▶ _EXERCISE REQUIREMENTS_:
Whenever a line in the data holds the string "params", copy that line.

▶ _EXERCISE DATA_:
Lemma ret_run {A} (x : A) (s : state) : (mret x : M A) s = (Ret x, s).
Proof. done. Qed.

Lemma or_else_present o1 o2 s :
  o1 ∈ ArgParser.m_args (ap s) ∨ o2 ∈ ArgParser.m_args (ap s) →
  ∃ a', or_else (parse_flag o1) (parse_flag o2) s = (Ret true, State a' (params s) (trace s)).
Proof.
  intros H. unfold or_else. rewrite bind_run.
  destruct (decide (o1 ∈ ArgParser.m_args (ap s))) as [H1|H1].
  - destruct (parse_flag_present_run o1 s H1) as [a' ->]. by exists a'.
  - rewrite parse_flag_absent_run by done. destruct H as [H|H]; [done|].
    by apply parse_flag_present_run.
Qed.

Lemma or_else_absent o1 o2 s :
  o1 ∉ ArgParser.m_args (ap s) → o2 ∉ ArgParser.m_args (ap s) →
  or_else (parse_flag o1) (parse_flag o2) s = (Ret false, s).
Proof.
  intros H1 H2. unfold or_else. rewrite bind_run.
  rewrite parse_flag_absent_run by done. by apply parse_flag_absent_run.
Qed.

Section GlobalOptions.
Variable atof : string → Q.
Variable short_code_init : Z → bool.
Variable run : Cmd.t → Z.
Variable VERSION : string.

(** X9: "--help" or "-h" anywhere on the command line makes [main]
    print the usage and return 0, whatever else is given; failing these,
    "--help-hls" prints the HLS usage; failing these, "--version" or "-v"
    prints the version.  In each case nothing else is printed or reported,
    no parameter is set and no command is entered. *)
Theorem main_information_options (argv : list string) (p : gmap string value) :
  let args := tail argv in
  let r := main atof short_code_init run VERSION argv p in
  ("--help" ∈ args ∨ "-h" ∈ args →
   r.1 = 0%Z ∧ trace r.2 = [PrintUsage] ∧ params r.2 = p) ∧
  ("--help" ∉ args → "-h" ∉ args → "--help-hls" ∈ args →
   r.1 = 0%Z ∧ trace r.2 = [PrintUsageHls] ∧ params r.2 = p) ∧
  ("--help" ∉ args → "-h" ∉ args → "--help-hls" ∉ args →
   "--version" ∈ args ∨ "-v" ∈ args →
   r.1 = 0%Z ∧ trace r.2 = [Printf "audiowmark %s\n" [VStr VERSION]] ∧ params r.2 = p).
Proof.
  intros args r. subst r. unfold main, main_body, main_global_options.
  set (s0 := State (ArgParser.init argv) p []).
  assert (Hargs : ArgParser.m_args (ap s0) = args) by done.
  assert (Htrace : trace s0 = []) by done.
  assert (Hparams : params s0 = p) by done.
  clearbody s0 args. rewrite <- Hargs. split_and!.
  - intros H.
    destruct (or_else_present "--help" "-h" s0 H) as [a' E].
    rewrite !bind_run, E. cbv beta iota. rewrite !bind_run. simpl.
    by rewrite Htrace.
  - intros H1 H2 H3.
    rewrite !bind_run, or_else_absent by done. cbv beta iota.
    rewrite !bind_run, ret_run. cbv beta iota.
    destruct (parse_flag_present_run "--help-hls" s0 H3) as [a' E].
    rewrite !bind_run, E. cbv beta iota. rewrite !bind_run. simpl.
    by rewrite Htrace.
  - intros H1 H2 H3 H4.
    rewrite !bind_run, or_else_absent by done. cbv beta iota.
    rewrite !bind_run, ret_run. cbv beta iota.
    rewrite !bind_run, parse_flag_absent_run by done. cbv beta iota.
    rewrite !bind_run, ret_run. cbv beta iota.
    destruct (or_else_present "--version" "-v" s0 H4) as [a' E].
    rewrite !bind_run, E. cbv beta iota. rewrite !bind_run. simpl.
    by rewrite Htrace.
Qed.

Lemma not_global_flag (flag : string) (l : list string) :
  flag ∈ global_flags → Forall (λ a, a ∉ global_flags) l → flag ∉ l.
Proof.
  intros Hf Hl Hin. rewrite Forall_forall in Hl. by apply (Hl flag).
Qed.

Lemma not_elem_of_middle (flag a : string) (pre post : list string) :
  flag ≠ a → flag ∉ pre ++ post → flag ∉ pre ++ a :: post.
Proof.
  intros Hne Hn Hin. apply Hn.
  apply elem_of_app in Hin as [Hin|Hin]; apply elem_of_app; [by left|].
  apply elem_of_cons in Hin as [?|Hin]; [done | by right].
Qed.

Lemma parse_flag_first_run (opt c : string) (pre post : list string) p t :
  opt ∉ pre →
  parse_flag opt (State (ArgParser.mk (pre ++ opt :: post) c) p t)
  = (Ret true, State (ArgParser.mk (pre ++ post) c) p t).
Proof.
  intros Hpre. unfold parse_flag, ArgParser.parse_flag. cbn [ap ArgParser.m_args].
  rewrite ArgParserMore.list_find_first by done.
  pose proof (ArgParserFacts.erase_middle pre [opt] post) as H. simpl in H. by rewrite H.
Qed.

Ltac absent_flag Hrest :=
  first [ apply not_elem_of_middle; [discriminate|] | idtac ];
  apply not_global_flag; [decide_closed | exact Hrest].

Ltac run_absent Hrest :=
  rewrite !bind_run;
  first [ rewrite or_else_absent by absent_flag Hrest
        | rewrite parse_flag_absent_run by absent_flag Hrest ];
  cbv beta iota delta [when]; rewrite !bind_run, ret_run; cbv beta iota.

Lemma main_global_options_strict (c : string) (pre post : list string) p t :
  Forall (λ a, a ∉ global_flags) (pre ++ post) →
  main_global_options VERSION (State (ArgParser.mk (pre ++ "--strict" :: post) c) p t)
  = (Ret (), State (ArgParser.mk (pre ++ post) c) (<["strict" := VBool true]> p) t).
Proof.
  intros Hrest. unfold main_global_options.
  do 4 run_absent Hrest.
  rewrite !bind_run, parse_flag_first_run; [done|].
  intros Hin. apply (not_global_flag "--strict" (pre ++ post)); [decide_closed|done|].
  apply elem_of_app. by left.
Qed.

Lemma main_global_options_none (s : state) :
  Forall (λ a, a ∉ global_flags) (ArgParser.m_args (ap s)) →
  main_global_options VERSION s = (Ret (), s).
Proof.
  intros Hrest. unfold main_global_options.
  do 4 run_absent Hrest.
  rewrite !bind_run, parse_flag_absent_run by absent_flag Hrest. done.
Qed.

--

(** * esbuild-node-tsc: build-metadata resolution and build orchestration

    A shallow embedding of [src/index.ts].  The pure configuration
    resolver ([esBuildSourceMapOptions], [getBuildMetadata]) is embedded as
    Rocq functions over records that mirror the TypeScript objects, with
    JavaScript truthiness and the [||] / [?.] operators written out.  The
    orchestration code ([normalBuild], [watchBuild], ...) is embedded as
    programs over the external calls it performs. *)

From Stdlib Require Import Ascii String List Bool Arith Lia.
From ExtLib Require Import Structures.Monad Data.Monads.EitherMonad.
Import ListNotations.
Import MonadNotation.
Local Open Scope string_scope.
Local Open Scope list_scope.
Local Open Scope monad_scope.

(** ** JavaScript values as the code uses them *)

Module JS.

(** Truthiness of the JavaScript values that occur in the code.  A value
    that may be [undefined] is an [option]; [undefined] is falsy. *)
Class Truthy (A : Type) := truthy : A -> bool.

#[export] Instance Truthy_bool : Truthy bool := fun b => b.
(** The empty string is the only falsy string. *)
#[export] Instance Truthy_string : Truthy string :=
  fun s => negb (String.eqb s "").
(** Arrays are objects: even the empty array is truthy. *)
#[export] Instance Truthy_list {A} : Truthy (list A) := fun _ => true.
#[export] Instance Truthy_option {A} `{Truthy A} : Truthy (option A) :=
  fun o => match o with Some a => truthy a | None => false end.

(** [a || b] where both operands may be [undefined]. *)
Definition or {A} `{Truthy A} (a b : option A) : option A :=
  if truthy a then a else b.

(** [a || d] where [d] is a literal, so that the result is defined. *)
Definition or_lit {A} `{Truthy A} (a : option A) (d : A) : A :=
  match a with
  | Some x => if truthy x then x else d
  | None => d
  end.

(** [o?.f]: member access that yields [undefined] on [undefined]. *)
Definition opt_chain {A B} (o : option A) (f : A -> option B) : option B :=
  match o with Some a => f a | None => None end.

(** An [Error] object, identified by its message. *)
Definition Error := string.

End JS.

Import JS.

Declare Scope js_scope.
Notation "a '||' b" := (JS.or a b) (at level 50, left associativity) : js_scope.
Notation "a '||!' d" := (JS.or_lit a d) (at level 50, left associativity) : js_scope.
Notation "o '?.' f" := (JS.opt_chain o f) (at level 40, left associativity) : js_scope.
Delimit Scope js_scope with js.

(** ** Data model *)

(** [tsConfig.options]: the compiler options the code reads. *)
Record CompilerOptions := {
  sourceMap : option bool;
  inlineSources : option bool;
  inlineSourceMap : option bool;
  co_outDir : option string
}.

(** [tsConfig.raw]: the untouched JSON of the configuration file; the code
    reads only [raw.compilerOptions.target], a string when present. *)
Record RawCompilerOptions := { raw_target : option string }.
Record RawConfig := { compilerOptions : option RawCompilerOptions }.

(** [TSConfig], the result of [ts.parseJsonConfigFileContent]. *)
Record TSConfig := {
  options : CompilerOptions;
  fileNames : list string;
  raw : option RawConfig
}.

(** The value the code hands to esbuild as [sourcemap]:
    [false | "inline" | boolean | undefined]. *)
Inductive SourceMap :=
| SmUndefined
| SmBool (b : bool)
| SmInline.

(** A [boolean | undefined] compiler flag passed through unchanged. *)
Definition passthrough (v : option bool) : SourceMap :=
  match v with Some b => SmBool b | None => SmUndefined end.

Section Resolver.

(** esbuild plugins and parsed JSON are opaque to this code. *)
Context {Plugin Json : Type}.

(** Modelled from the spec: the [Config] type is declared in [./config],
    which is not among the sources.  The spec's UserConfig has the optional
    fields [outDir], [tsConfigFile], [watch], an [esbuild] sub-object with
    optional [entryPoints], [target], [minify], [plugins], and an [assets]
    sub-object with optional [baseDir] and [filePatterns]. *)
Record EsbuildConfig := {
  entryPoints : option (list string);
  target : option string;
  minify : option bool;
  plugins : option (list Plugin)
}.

▶ _RESULT OF THE TASK_:
  ∃ a', or_else (parse_flag o1) (parse_flag o2) s = (Ret true, State a' (params s) (trace s)).
   r.1 = 0%Z ∧ trace r.2 = [PrintUsage] ∧ params r.2 = p) ∧
   r.1 = 0%Z ∧ trace r.2 = [PrintUsageHls] ∧ params r.2 = p) ∧
   r.1 = 0%Z ∧ trace r.2 = [Printf "audiowmark %s\n" [VStr VERSION]] ∧ params r.2 = p).
  assert (Hparams : params s0 = p) by done.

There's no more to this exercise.